His vice chair Margaret Hanson said the health board was still a damaged brand.

Start Quote

Are we rebuilding a confidence that we're actually fit to be in charge of the health service in north Wales because that's my test”

End Quote Peter Higson Betsi Cadwaladr chairman

A year ago, a report by Healthcare Inspectorate Wales and the Wales Audit Office found the board's management had not taken proper charge when there was an outbreak of the gut infection C. difficile.

The report said the health board was facing big financial problems and it was not planning ahead for big changes needed to hospital services.

The former chairman and vice chair stepped down after the report was published.

Mr Higson, a former chief executive of Healthcare Inspectorate Wales, said he had thought long and hard about taking on the chairmanship.

"I had spent 25 years of my career working in the health service in north Wales until 2002," he added.

"I had a great passion for it, the health service generally, and I felt that with my background, my experience I would give it my best shot. I felt I had many of the right credentials.

Peter Higson Peter Higson said it would take another year to sort things out at Betsi Cadwaladr Health Board

"Time will tell whether I was the right choice to be appointed but I will do all I can to get the health service in north Wales back to, and beyond, where I feel it should be."

Of the previous management problems at the board, he said there was confusion and a lack of clarity over who was in charge of what when the C.difficile outbreak occurred.

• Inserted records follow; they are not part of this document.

(** X5.  With a non-empty [--delete] title nothing is uploaded, whatever
    [--dir] says: the run makes no call of [create_page], sends no create
    request, enters no directory, and leaves "created", "skipped" and
    "failed" as the client was built with them. *)
Theorem delete_mode_uploads_nothing a s :
  has_auth X = true -> truthy (arg_delete a) = true ->
  exists s' new,
    main X (Parsed a) s = Ret tt s' /\ since s s' new /\
    count is_call new = 0 /\ count is_post new = 0 /\ count is_visit new = 0 /\
    created (st_stats s') = 0 /\ skipped (st_stats s') = 0 /\
    failed (st_stats s') = 0.
Proof.
  cbv beta iota delta [main parse_args bind ret].
  intros Ha Hdel. rewrite (run_startup a s Ha), Hdel.
  fold (before_delete a s).
  destruct (delete_page_total (arg_dry_run a) (shown (arg_delete a)) (before_delete a s))
    as (b & s1 & E).
  rewrite (bind_ret _ _ _ _ _ E), print_stats_eq.
  destruct (delete_page_events _ _ _ _ _ E) as (new & Hs & C1 & C2 & C3).
  destruct (delete_page_counted _ _ _ _ _ E) as (_ & K1 & K2 & K3).
  eexists.
  exists ([Print (LResults (created (st_stats s1)) (skipped (st_stats s1))
                    (failed (st_stats s1))
                    (if deleted (st_stats s1) =? 0 then None
                     else Some (deleted (st_stats s1))))] ++
          new ++ [Print LBanner; Print (LDeleting (shown (arg_delete a)))] ++
          (if arg_dry_run a then [Print LDryRunMode] else []) ++ [Print LBanner])%list.
  split; [reflexivity|]. split.
  - unfold since in *. cbn [emitted st_trace]. rewrite Hs.
    unfold before_delete, after_startup. cbn [emitted st_trace].
    destruct (arg_dry_run a); cbn [app]; rewrite <- ?app_assoc; cbn [app];
      reflexivity.
  - rewrite !count_app, C1, C2, C3. cbn [emitted st_stats].
    rewrite K1, K2, K3.
    destruct (arg_dry_run a); cbn; repeat split.
Qed.
(** * prox: routing and backend dispatch of an HTTP reverse proxy

    A shallow embedding of [proxy.go], the router file ([RouteBuilder],
    [Route], [buildHandler]) and the backend file ([Backend],
    [LoadBalancer], [Server], [BackendBuilder]) of the prox framework,
    together with the properties of its routing table, middleware chain
    and backends.

    Go values are embedded as follows.
    - A call either returns or panics: [GoResult].
    - A value of an interface type may be nil: [option].
    - Methods that write through the [*defaultProxy] pointer take the proxy
      value and give the updated one back, also when they panic.
    - What a handler does to its [http.ResponseWriter] (and to the upstream
      servers) is recorded as a list of [Event]s.
    - [map[string]T] is a [gmap string T]. *)

From stdpp Require Import gmap strings list fin_maps.
From Stdlib Require Import ZArith Ascii String Sorted.

Open Scope string_scope.
Open Scope list_scope.

(** ** Outcomes of Go calls *)

Inductive GoResult (A : Type) : Type :=
| Return (a : A)
| Panic (msg : string).
Arguments Return {A} a.
Arguments Panic {A} msg.

#[global] Instance GoResult_ret : MRet GoResult := fun A a => Return a.

#[global] Instance GoResult_bind : MBind GoResult := fun A B k c =>
  match c with
  | Return a => k a
  | Panic msg => Panic msg
  end.

(** The message of the run-time panic raised by a call through a nil
    interface value or a nil pointer. *)
Definition nil_dereference : string :=
  "runtime error: invalid memory address or nil pointer dereference".

(** ** net/url, net/http and net/http/httputil, as far as the proxy uses them *)

(** A parsed [*url.URL], identified by what [URL.String()] prints. *)
Record url_URL : Type := mkURL { URL_String : string }.

(** [url.Parse]: the URL, or the error's text. The parser is taken as a
    parameter by every function that calls it. *)
Definition url_Parser : Type := string -> url_URL + string.

(** The part of an [*http.Request] that routing looks at: the host of the
    [Host] header, without its port, and the path of the URL. The requests
    are those that are not CONNECT requests, carry no query, and whose URL
    has no escaped form of its own. *)
Record Request : Type := mkRequest { req_Host : string; req_Path : string }.

Inductive Event : Type :=
| Forwarded (target : string)          (* ReverseProxy sent the request to this URL *)
| Replied (status : Z) (error : string)
    (* http.Error(w, error, status), also through http.NotFound: the status,
       and the error text followed by a newline as the body *)
| Redirected (location : string)
    (* the multiplexer's redirect handler: a 3xx reply that sends the
       client to this path *)
| Entered (label : string)             (* a tracing middleware saw the request *)
| Exited (label : string).             (* a tracing middleware saw the response *)

Definition ResponseWriter : Type := list Event.

Definition StatusNotFound : Z := 404.
Definition StatusServiceUnavailable : Z := 503.

(** The method [ServeHTTP] of a non-nil [http.Handler]. *)
Definition HandlerFunc : Type := ResponseWriter -> Request -> GoResult ResponseWriter.

(** An [http.Handler] interface value; [None] is nil. *)
Definition Handler : Type := option HandlerFunc.

Definition Handler_ServeHTTP (h : Handler) : HandlerFunc :=
  match h with
  | Some f => f
  | None => fun _ _ => Panic nil_dereference
  end.

Definition http_Error (w : ResponseWriter) (error : string) (code : Z) : ResponseWriter :=
  w ++ [Replied code error].

Record ReverseProxy : Type := { target : url_URL }.

Definition NewSingleHostReverseProxy (u : url_URL) : ReverseProxy := {| target := u |}.

Definition ReverseProxy_ServeHTTP (rp : ReverseProxy) : HandlerFunc :=
  fun w _ => Return (w ++ [Forwarded (URL_String (target rp))]).

(** ** backend: servers, load balancers, backends *)

Record Server : Type := mkServer {
  URL : url_URL;
  Healthy : bool
}.

Record HealthStatus : Type := mkHealthStatus {
  hs_Healthy : bool;
  hs_LastCheck : Z;
  hs_Error : option string
}.

(** [LoadBalancer.Select], which returns a server pointer and an error,
    either of which may be nil. The value stands for the strategy in its
    current internal state. *)
Record LoadBalancer : Type := {
  Select : list Server -> Request -> option Server * option string
}.

Record simpleBackend : Type := {
  sb_name : string;
  sb_url : url_URL;
  sb_proxy : ReverseProxy
}.

Record healthChecker : Type := {
  hc_path : string;
  hc_interval : Z
  (* TODO: implement health checking logic *)
}.

Record clusterBackend : Type := {
  cb_name : string;
  servers : list Server;
  loadBalancer : option LoadBalancer;
  healthCheck : option healthChecker
}.

Definition simpleBackend_ServeHTTP (b : simpleBackend) : HandlerFunc :=
  ReverseProxy_ServeHTTP (sb_proxy b).

(** [now] is the reading of [time.Now()]. *)
Definition simpleBackend_HealthStatus (now : Z) (b : simpleBackend) : gmap string HealthStatus :=
  {[ URL_String (sb_url b) :=
       {| hs_Healthy := true; hs_LastCheck := now; hs_Error := None |} ]}.

Definition clusterBackend_ServeHTTP (b : clusterBackend) : HandlerFunc :=
  fun w r =>
    match loadBalancer b with
    | None => Panic nil_dereference
    | Some lb =>
        let '(server, err) := Select lb (servers b) r in
        match err with
        | Some _ => Return (http_Error w "No available backend" StatusServiceUnavailable)
        | None =>
            match server with
            | None => Panic nil_dereference
            | Some s => ReverseProxy_ServeHTTP (NewSingleHostReverseProxy (URL s)) w r
            end
        end
    end.

(** The loop of [clusterBackend.HealthStatus], from the [i]-th server on;
    [now i] is the reading of [time.Now()] in iteration [i]. *)
Fixpoint HealthStatus_loop (now : nat -> Z) (i : nat) (ss : list Server)
    (status : gmap string HealthStatus) : gmap string HealthStatus :=
  match ss with
  | [] => status
  | server :: rest =>
      let healthy := Healthy server in
      HealthStatus_loop now (S i) rest
        (<[ URL_String (URL server) :=
              {| hs_Healthy := healthy; hs_LastCheck := now i; hs_Error := None |} ]> status)
  end.

Definition clusterBackend_HealthStatus (now : nat -> Z) (b : clusterBackend)
    : gmap string HealthStatus :=
  HealthStatus_loop now 0 (servers b) ∅.

(** The two implementations of the [Backend] interface. *)
Inductive Backend : Type :=
| Simple (b : simpleBackend)
| Cluster (b : clusterBackend).

Definition Backend_ServeHTTP (b : Backend) : HandlerFunc :=
  match b with
  | Simple sb => simpleBackend_ServeHTTP sb
  | Cluster cb => clusterBackend_ServeHTTP cb
  end.

Definition Backend_HealthStatus (now : nat -> Z) (b : Backend) : gmap string HealthStatus :=
  match b with
  | Simple sb => simpleBackend_HealthStatus (now 0%nat) sb
  | Cluster cb => clusterBackend_HealthStatus now cb
  end.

Mr Higson said he had taken immediate steps to alter how the board functioned.

"I'm much more concerned that if there are issues where things aren't right that we deal with them publicly and we carry on dealing with them until they've been resolved," he added.

The new chairman said he was very concerned about a backlog of complaints but hoped they would be resolved in September.

"Are we rebuilding a confidence that we're actually fit to be in charge of the health service in north Wales because that's my test.

"Are we a fit group to actually be responsible for £1.3bn, 17,000 staff and the health and well-being of 650,000 people? I think it's only through out actions that we'll be able to convince people of that."

He said: "We've got another year, I feel, before I think the performance and general functioning of the health board will be where it really should be and where it can then take off and become, I hope, one of the best performing health organisations in the UK."

It has been suggested the health board change its name to help it move on but Mr Higson said that had been ruled for the moment.

"It's about rebuilding confidence in what we do, by what we do, not by changing the name," he said.